Life Sci. 2003 May 30;73(2):141-9. doi: 10.1016/s0024-3205(03)00262-5.
CYP3A4, the predominant cytochrome P450 (CYP) expressed in human liver, contributes to the metabolism of approximately half the drugs in use today. In general, human-derived cell lines fail to express CYPs. It was previously shown that CYP3A4 mRNA and CYP3A immunoreactive protein are induced by 1alpha,25-dyhydroxyvitamin D(3) (1alpha,25-(OH)(2)D(3)) in the human colon carcinoma cell line Caco-2. The aim of the present study was to examine whether 1alpha,25-(OH)(2)D(3) regulates CYP3A4 gene expression in HepG2 cells, a human hepatocarcinoma cell line. Treatment with 1alpha,25-(OH)(2)D(3) resulted in an induction of CYP3A4 mRNA and CYP3A4 immunoreactive protein, 1.5-fold and 4.0-fold respectively, when compared to control cultures, in a time-dependent fashion. These observations are in agreement with previous reports suggesting a role of 1alpha,25-(OH)(2)D(3) on CYP3A4 transcription regulation, and demonstrate that this hormone, as in Caco-2 cells, increase CYP3A4 levels in HepG2 cells. In conclusion, HepG2 cell cultures treated with 1alpha,25-(OH)(2)D(3), provides a useful model to study the function of CYP3A4 and its role in drug liver metabolism.

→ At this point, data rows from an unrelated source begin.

Lemma rstrip_spec s :
  ends_with_space (rstrip s) = false /\
  (starts_with_space s = false -> starts_with_space (rstrip s) = false) /\
  exists b, s = rstrip s +:+ b /\ blank b = true.
Proof.
  induction s as [|c s (IHend & _ & b & IHeq & IHblank)]; cbn.
  - repeat split; try done. by exists EmptyString.
  - destruct (rstrip s) as [|x r] eqn:Hr; cbn [is_empty andb].
    + destruct (isspace c) eqn:Hc.
      * repeat split; try done. exists (String c b). split.
        -- change (EmptyString +:+ b) with b in IHeq. by rewrite <- IHeq.
        -- unfold blank in *. cbn. by rewrite Hc.
      * split; [by cbn|]. split; [by cbn|]. exists b. split; [|done].
        change (String c s = String c (EmptyString +:+ b)). by f_equal.
    + split; [exact IHend|]. split; [by cbn|]. exists b. split; [|done].
      change (String c s = String c (String x r +:+ b)). by f_equal.
Qed.

Lemma strip_spec s :
  starts_with_space (strip s) = false /\
  ends_with_space (strip s) = false /\
  exists a b, s = a +:+ strip s +:+ b /\ blank a = true /\ blank b = true.
Proof.
  unfold strip.
  destruct (lstrip_spec s) as (Hstart & a & Ha & Hblank_a).
  destruct (rstrip_spec (lstrip s)) as (Hend & Hkeep & b & Hb & Hblank_b).
  split; [by apply Hkeep|]. split; [done|].
  exists a, b. split; [|done]. by rewrite <- Hb.
Qed.

(** X13: when the upstream answers with a text and no tool call, the
    draft is that text without the whitespace around it: what is left
    neither starts nor ends with whitespace, and the text is the draft
    between two runs of whitespace.  The tool name and the tool arguments
    of the draft are empty. *)
Theorem draft_content_stripped create kwargs choice more text :
  create kwargs = Ok {| openai.choices := choice :: more |} ->
  openai.tool_calls (openai.message choice) = None \/
  openai.tool_calls (openai.message choice) = Some [] ->
  openai.content (openai.message choice) = Some text ->
  draft_for create kwargs
  = {| draft_content := strip text;
       draft_tool_name := EmptyString;
       draft_tool_arguments := EmptyString |} /\
  starts_with_space (strip text) = false /\
  ends_with_space (strip text) = false /\
  exists a b, text = a +:+ strip text +:+ b /\ blank a = true /\ blank b = true.
Proof.
  intros Hcreate Htools Htext. split; [|apply strip_spec].
  unfold draft_for. rewrite Hcreate. cbn [bind read_draft openai.choices].
  rewrite Htext.
  assert ((if is_empty text then EmptyString else strip text) = strip text) as Hstrip
    by by destruct text.
  destruct Htools as [-> | ->]; by rewrite Hstrip.
Qed.

Lemma draft_content_stripped_witness :
  draft_for
    (fun _ => Ok {| openai.choices :=
                      [{| openai.message :=
                            {| openai.content := Some "  Hello there. ";
                               openai.tool_calls := None |} |}] |})
    []
  = {| draft_content := strip "  Hello there. ";
       draft_tool_name := EmptyString;
       draft_tool_arguments := EmptyString |} /\
  starts_with_space (strip "  Hello there. ") = false /\
  ends_with_space (strip "  Hello there. ") = false /\
  exists a b,
    "  Hello there. " = a +:+ strip "  Hello there. " +:+ b /\
    blank a = true /\ blank b = true.
Proof.
  apply (draft_content_stripped _ []
           {| openai.message :=
                {| openai.content := Some "  Hello there. ";
                   openai.tool_calls := None |} |} []);
    [reflexivity|by left|reflexivity].
Defined.

Lemma read_draft_one_kind completion d :
  read_draft completion = Ok d ->
  draft_content d = EmptyString \/
  (draft_tool_name d = EmptyString /\ draft_tool_arguments d = EmptyString).
Proof.
  unfold read_draft. destruct (openai.choices completion) as [|choice ?]; [discriminate|].
  destruct (openai.tool_calls (openai.message choice)) as [[|call ?]|];
    intros [= <-]; cbn; auto.
Qed.
(** The body of [for tc in delta["tool_calls"]] (one delta fragment). *)
Definition collect_tool_call (tool_call_buffer : odict fragment) (tc : json)
  : result (odict fragment) :=
  (let? idx := py_get tc "index" (JNum 0) in
   let key := buffer_key idx in
   let buffer :=
     if dict_has tool_call_buffer key then tool_call_buffer
     else dict_set tool_call_buffer key empty_fragment in
   let? tc_id := py_get tc "id" JNull in
   let buffer :=
     if truthy tc_id then dict_update buffer key (set_buf_id tc_id)
     else buffer in
   let? func := py_get tc "function" (JObj []) in
   let? name := py_get func "name" JNull in
   let buffer :=
     if truthy name then dict_update buffer key (set_buf_name name)
     else buffer in
   let? func := py_get tc "function" (JObj []) in
   let? arguments := py_get func "arguments" JNull in
   if truthy arguments then
     match dict_get buffer key with
     | Some b =>
         let? s := py_str_iadd (buf_args_str b) arguments in
         Success (dict_update buffer key (set_buf_args_str s))
     | None => Success buffer
     end
   else Success buffer)%result.

Fixpoint collect_tool_calls (tool_call_buffer : odict fragment)
         (tcs : list json) : result (odict fragment) :=
  match tcs with
  | [] => Success tool_call_buffer
  | tc :: rest =>
      (let? buffer := collect_tool_call tool_call_buffer tc in
       collect_tool_calls buffer rest)%result
  end.

End Buffer.

(** ** The outside world and the observable history *)

(** What [UpstreamClient.request_chat_completions] does on one call: it
    raises [ProxyError(message)], or returns a response whose [readline]
    yields [lines] one by one and then either the empty line (end of
    stream) or an exception raised by the socket. *)
Inductive upstream_response : Type :=
| UpstreamFails (message : string)
| UpstreamStream (lines : list string) (tail : option exn).

(** Effects of the tool implementations on the host system, one for each
    [try] block: the subprocess run by [_run_shell_command]; opening and
    loading the configuration file in [_get_shell_config]; and, in
    [_set_shell_config], opening and loading the configuration file,
    setting the key and writing the file back. *)
Inductive host_op : Type :=
| Bash (command : json)
| ReadConfig
| WriteConfig (key value : json).

(** What is handed to [_write]: a synthetic event (before serialization),
    the literal [b"data: [DONE]\n\n"], or an upstream line as received. *)
Inductive wdata : Type :=
| Event (event : json)
| DoneLiteral
| Raw (line : string).

Record Env : Type := {
  (** [int(os.environ.get("II_AI_MAX_TOOL_ITERATIONS", "") or "0")]:
      [Some 0] when unset or empty, [None] when [int] raises. *)
  env_max : option Z;
  (** the k-th reading of [time.time()], in microseconds *)
  clock : nat -> Z;
  (** does the k-th write to [wfile], of the given data, succeed (no
      broken pipe, no connection reset) *)
  wfile_ok : nat -> wdata -> bool;
  (** the k-th call of [request_chat_completions], on the body sent *)
  upstream : nat -> dict -> upstream_response;
  (** the result dictionary of the k-th effect on the host system *)
  host : nat -> host_op -> dict;
  (** was a [send_headers] callback given to the handler *)
  send_headers : bool
}.

Record St : Type := {
  clock_reads : nat;
  written : list (wdata * bool);
  requests : list dict;
  executed : list (json * json);
  host_ops : list host_op;
  _headers_sent : bool;
  header_calls : nat
}.

Definition initial_St : St :=
  {| clock_reads := 0; written := []; requests := []; executed := [];
     host_ops := []; _headers_sent := false; header_calls := 0 |}.

(** ** The monad of the handler: state, exceptions, fuel *)

Inductive outcome (A : Type) : Type :=
| Ok (a : A)
| Raised (e : exn)
| OutOfFuel.
Arguments Ok {A} a.
Arguments Raised {A} e.
Arguments OutOfFuel {A}.

Definition M (A : Type) : Type := Env -> St -> outcome A * St.

Definition ret {A} (a : A) : M A := fun _ st => (Ok a, st).

Definition bind {A B} (m : M A) (k : A -> M B) : M B :=
  fun env st =>
    match m env st with
    | (Ok a, st') => k a env st'
    | (Raised e, st') => (Raised e, st')
    | (OutOfFuel, st') => (OutOfFuel, st')
    end.

Definition raise {A} (e : exn) : M A := fun _ st => (Raised e, st).

Definition out_of_fuel {A} : M A := fun _ st => (OutOfFuel, st).

Definition lift {A} (r : result A) : M A :=
  match r with
  | Success a => ret a
  | Failure e => raise e
  end.

(** [try: m  except Exception as e: handler e] *)
Definition try_except {A} (m : M A) (handler : exn -> M A) : M A :=
  fun env st =>
    match m env st with
    | (Raised e, st') => handler e env st'
    | other => other
    end.

Declare Scope monad_scope.
Delimit Scope monad_scope with monad.
Notation "x <- m ;; k" := (bind m (fun x => k))
  (at level 61, m at next level, right associativity) : monad_scope.
Notation "' pat <- m ;; k" := (bind m (fun x => match x with pat => k end))
  (at level 61, pat pattern, m at next level, right associativity)
  : monad_scope.
Notation "m ;; k" := (bind m (fun _ => k))
  (at level 61, right associativity) : monad_scope.
Open Scope monad_scope.

(** *** Primitive effects *)

Definition getenv_max : M (option Z) := fun env st => (Ok (env_max env), st).

(** [time.time()] *)
Definition time_time : M Z :=
  fun env st =>
    (Ok (clock env (clock_reads st)),
     {| clock_reads := S (clock_reads st); written := written st;
        requests := requests st; executed := executed st;
        host_ops := host_ops st; _headers_sent := _headers_sent st;
        header_calls := header_calls st |}).

(** [StreamHandler._write]: [True] when the write went through, [False]
    on [BrokenPipeError] or [ConnectionResetError]. *)
Definition _write (data : wdata) : M bool :=
  fun env st =>
    let ok := wfile_ok env (List.length (written st)) data in
    (Ok ok,
     {| clock_reads := clock_reads st; written := written st ++ [(data, ok)];
        requests := requests st; executed := executed st;
        host_ops := host_ops st; _headers_sent := _headers_sent st;
        header_calls := header_calls st |}).

(** [self.client.request_chat_completions(body)] *)
Definition request_chat_completions (body : dict) : M upstream_response :=
  fun env st =>
    (Ok (upstream env (List.length (requests st)) body),
     {| clock_reads := clock_reads st; written := written st;
        requests := requests st ++ [body]; executed := executed st;
        host_ops := host_ops st; _headers_sent := _headers_sent st;
        header_calls := header_calls st |}).

Definition host_effect (op : host_op) : M dict :=
  fun env st =>
    (Ok (host env (List.length (host_ops st)) op),
     {| clock_reads := clock_reads st; written := written st;
        requests := requests st; executed := executed st;
        host_ops := host_ops st ++ [op]; _headers_sent := _headers_sent st;
        header_calls := header_calls st |}).

Definition log_execution (tool_name args : json) : M unit :=
  fun env st =>
    (Ok tt,
     {| clock_reads := clock_reads st; written := written st;
        requests := requests st;
        executed := executed st ++ [(tool_name, args)];
        host_ops := host_ops st; _headers_sent := _headers_sent st;
        header_calls := header_calls st |}).

(** [if is_first and self.send_headers and not self._headers_sent:
       self.send_headers(); self._headers_sent = True] *)
Definition maybe_send_headers (is_first : bool) : M unit :=
  fun env st =>
    if is_first && send_headers env && negb (_headers_sent st) then
      (Ok tt,
       {| clock_reads := clock_reads st; written := written st;
          requests := requests st; executed := executed st;
          host_ops := host_ops st; _headers_sent := true;
          header_calls := S (header_calls st) |})
    else (Ok tt, st).
(** The calls a host can make on the link. *)
Inductive op : Type :=
  | Init (id args : value)
  | SetValue (v : value)
  | GetValue
  | IsEmpty
  | Revalidate (errorCollection : value)
  | ShouldDisplay
  | ResolvePath (path : list string).

Definition run (o : op) : M value :=
  match o with
  | Init id args => init E this id args
  | SetValue v => do! setValue E this v in ret VUndef
  | GetValue => getValue E this
  | IsEmpty => isEmpty E this
  | Revalidate ec => revalidate E this ec
  | ShouldDisplay => shouldDisplay E this
  | ResolvePath path => resolvePath E this path
  end.

(** The link is an object of the store. *)
Definition allocated (h : heap) : Prop := is_Some (h !! this).

(** The two fields of the state machine. *)
Definition own_fields (h : heap) : value * value :=
  (getField h this "child", getField h this "cachedValue").

(** A computation of the surrounding classes that leaves the link in the
    store and does not write its [child] and [cachedValue]. *)
Definition keeps_link {A} (m : M A) : Prop :=
  forall h r h', allocated h -> m h = Ret r h' ->
    allocated h' /\ own_fields h' = own_fields h.

(** A computation that leaves the link in the store. *)
Definition keeps_allocated {A} (m : M A) : Prop :=
  forall h r h', allocated h -> m h = Ret r h' -> allocated h'.

(** The surrounding classes leave the state machine to the link, and the
    validation result of the base class is an object of its own. *)
Record well_behaved : Prop := {
  wb_init : forall id args, keeps_link (super_init E this id args);
  wb_super_revalidate : forall ec, keeps_link (super_revalidate E this ec);
  wb_validation : forall ec h r h',
    allocated h -> super_revalidate E this ec h = Ret r h' -> r <> VRef this;
  wb_shouldDisplay : keeps_link (super_shouldDisplay E this);
  wb_super_resolvePath : forall p, keeps_link (super_resolvePath E this p);
  wb_onSetValue : forall v, keeps_link (call_onSetValue E this v);
  wb_resolveRef : forall x p, keeps_link (call_resolveRef E x p);
  wb_clone : forall x p, keeps_link (call_clone E x p);
  wb_getValue : forall x, keeps_link (call_getValue E x);
  wb_setValue : forall x v, keeps_link (call_setValue E x v);
  wb_isEmpty : forall x, keeps_link (call_isEmpty E x);
  wb_revalidate : forall x ec, keeps_link (call_revalidate E x ec);
  wb_resolvePath : forall x p, keeps_link (call_resolvePath E x p)
}.

(** The states a link goes through: a new instance has neither child nor
    cached value (the field initialisers of the class); then the host calls
    its methods, which return or throw (the store a throw leaves stays), and
    between two calls the rest of the program may change the store as long
    as it leaves the two fields alone. *)
Inductive reachable : heap -> Prop :=
  | reach_new h :
      allocated h ->
      getField h this "child" = VUndef ->
      getField h this "cachedValue" = VUndef ->
      reachable h
  | reach_call h o r h' :
      reachable h -> run o h = Ret r h' -> reachable h'
  | reach_throw h o h' :
      reachable h -> run o h = Throw h' -> reachable h'
  | reach_env h h' :
      reachable h -> allocated h' -> own_fields h' = own_fields h ->
      reachable h'.

End Protocol.

(** ** Reference readings of the specification *)

(** Section 4.1: one step per segment, ['#'] stays where it is, any other
    segment steps into the property of that name. *)
Definition raw_step (h : heap) (acc : option value) (segment : string)
  : option value :=
  if String.eqb segment "#" then acc
  else match acc with
       | Some o => getProp h o segment
       | None => None
       end.

Definition resolveRawPath_fold (h : heap) (object : value)
  (pathSegments : list string) : option value :=
  fold_left (raw_step h) pathSegments (Some object).

(** Section 4.3, [revalidate]: the flag derived from the result of the
    child, its [childrenValid] if it reports one, else its [valid]. *)
Definition derived_childrenValid (h : heap) (childResult : value)
  : option value :=
  match hasOwn h childResult "childrenValid" with
  | Some true => getProp h childResult "childrenValid"
  | Some false => getProp h childResult "valid"
  | None => None
  end.

(** Section 4.2, steps 1 and 2: the scope of an override key (an element
    path before [';'], if any) and its property path. *)
Definition override_plan (field : string) : option string * list string :=
  if includes ";" field then
    (Some (nth 0 (split ";" field) ""), split "/" (nth 1 (split ";" field) ""))
  else (None, split "/" field).

(** An override spares the link when the property it writes is named
    neither [child] nor [cachedValue]. *)
Definition terminal_name (field : string) : string :=
  List.last (snd (override_plan field)) "undefined".

Definition spares_link (entry : string * value) : Prop :=
  terminal_name (fst entry) <> "child" /\
  terminal_name (fst entry) <> "cachedValue".

(** Section 4.2, step 4: [null] deletes the terminal property, any other
    value is assigned to it. *)
Definition write_terminal (container : value) (terminal : string)
  (v : value) : M unit :=
  match v with
  | VNull => delProp container terminal
  | _ => setProp container terminal v
  end.

(** Section 4.2, steps 1 to 4 for one entry. *)
Definition override_entry (E : Externals) (this : loc)
  (entry : string * value) : M unit :=
  let scope := fst (override_plan (fst entry)) in
  let path := snd (override_plan (fst entry)) in
  let terminal := List.last path "undefined" in
  let! child := get_this this "child" in
  let! root :=
    match scope with
    | Some elementPath =>
        invoke child (fun c => call_resolveRef E c (VStr elementPath))
    | None => ret child
    end in
  let! container :=
    try_read (fun h => resolveRawPath_fold h root (List.removelast path)) in
  write_terminal container terminal (snd entry).






(** ** A sample tree

    A tree of plain fields on which the class can be run: a field keeps its
    value in [value], a reference names the property of the receiver that
    holds the node, a clone is a copy with a new [parent], visibility is the
    flag [display], and a field reports the validation result stored in
    [validation]. *)
Module Sample.

(** Modelled from the spec: the base class [Field] and the classes of the
    other nodes of the tree, which are outside the file under study.  This
    instance of the interface follows the capabilities section 3 lists for a
    field node. *)
Definition env : Externals := {|
  super_init this id args :=
    do! (fun h => Ret tt (setField h this "id" id)) in ret (VRef this);
  super_revalidate this ec :=
    let! l := alloc [("valid", VBool true)] in ret (VRef l);
  super_shouldDisplay this := read (fun h => getField h this "display");
  super_resolvePath this path :=
    match path with
    | [] => ret (VRef this)
    | _ => ret VUndef
    end;
  call_onSetValue this v := ret tt;
  call_resolveRef x p :=
    match p with
    | VStr s => read (fun h => getField h x s)
    | _ => ret VUndef
    end;
  call_clone x newParent :=
    fun h => alloc (obj_set "parent" (VRef newParent) (props h x)) h;
  call_getValue x := read (fun h => getField h x "value");
  call_setValue x v := fun h => Ret tt (setField h x "value" v);
  call_isEmpty x :=
    read (fun h => VBool (negb (truthy (getField h x "value"))));
  call_revalidate x ec := read (fun h => getField h x "validation");
  call_resolvePath x path :=
    match path with
    | [] => ret (VRef x)
    | [p] => read (fun h => getField h x p)
    | _ => ret VUndef
    end
|}.

(** Object 1 is the lazy link, object 2 its parent, object 3 the template
    the link points to, object 4 the overrides, objects 5 and 6 the nested
    properties [a] and [a.b] of the template. *)
Definition tree (display : value) (collapsed : bool)
  (overrides : list (string * value)) : heap :=
  list_to_map
    [ (1, [("target", VStr "tpl"); ("overrides", VRef 4);
           ("parent", VRef 2); ("display", display); ("tpl", VRef 3)]);
      (2, [("isCollapsible", VBool true); ("collapsed", VBool collapsed)]);
      (3, [("value", VStr "default"); ("a", VRef 5)]);
      (4, overrides);
      (5, [("b", VRef 6)]);
      (6, [("c", VNum 1)]) ].

End Sample.

(** ** A sample tree of links

    The sample tree again, but with lazy links as nodes: [revalidate] on a
    node is the [revalidate] of the class, over the sample tree. *)
Module Nested.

细胞色素P450 3A4(CYP3A4)是人类肝脏中表达的主要细胞色素P450(CYP),参与了当今约一半在用药物的代谢过程。一般来说,源自人类的细胞系无法表达细胞色素P450。此前研究表明,在人结肠癌细胞系Caco-2中,1α,25-二羟基维生素D3(1α,25-(OH)2D3)可诱导CYP3A4信使核糖核酸(mRNA)和CYP3A免疫反应性蛋白的表达。本研究的目的是检测1α,25-(OH)2D3是否能调节人肝癌细胞系HepG2细胞中CYP3A4基因的表达。与对照培养物相比,用1α,25-(OH)2D3处理后,CYP3A4 mRNA和CYP3A4免疫反应性蛋白呈时间依赖性诱导,分别增加了1.5倍和4.0倍。这些观察结果与之前关于1α,25-(OH)2D3在CYP3A4转录调控中作用的报道一致,并表明这种激素与在Caco-2细胞中一样,可增加HepG2细胞中CYP3A4的水平。总之,用1α,25-(OH)2D3处理的HepG2细胞培养物为研究CYP3A4的功能及其在药物肝脏代谢中的作用提供了一个有用的模型。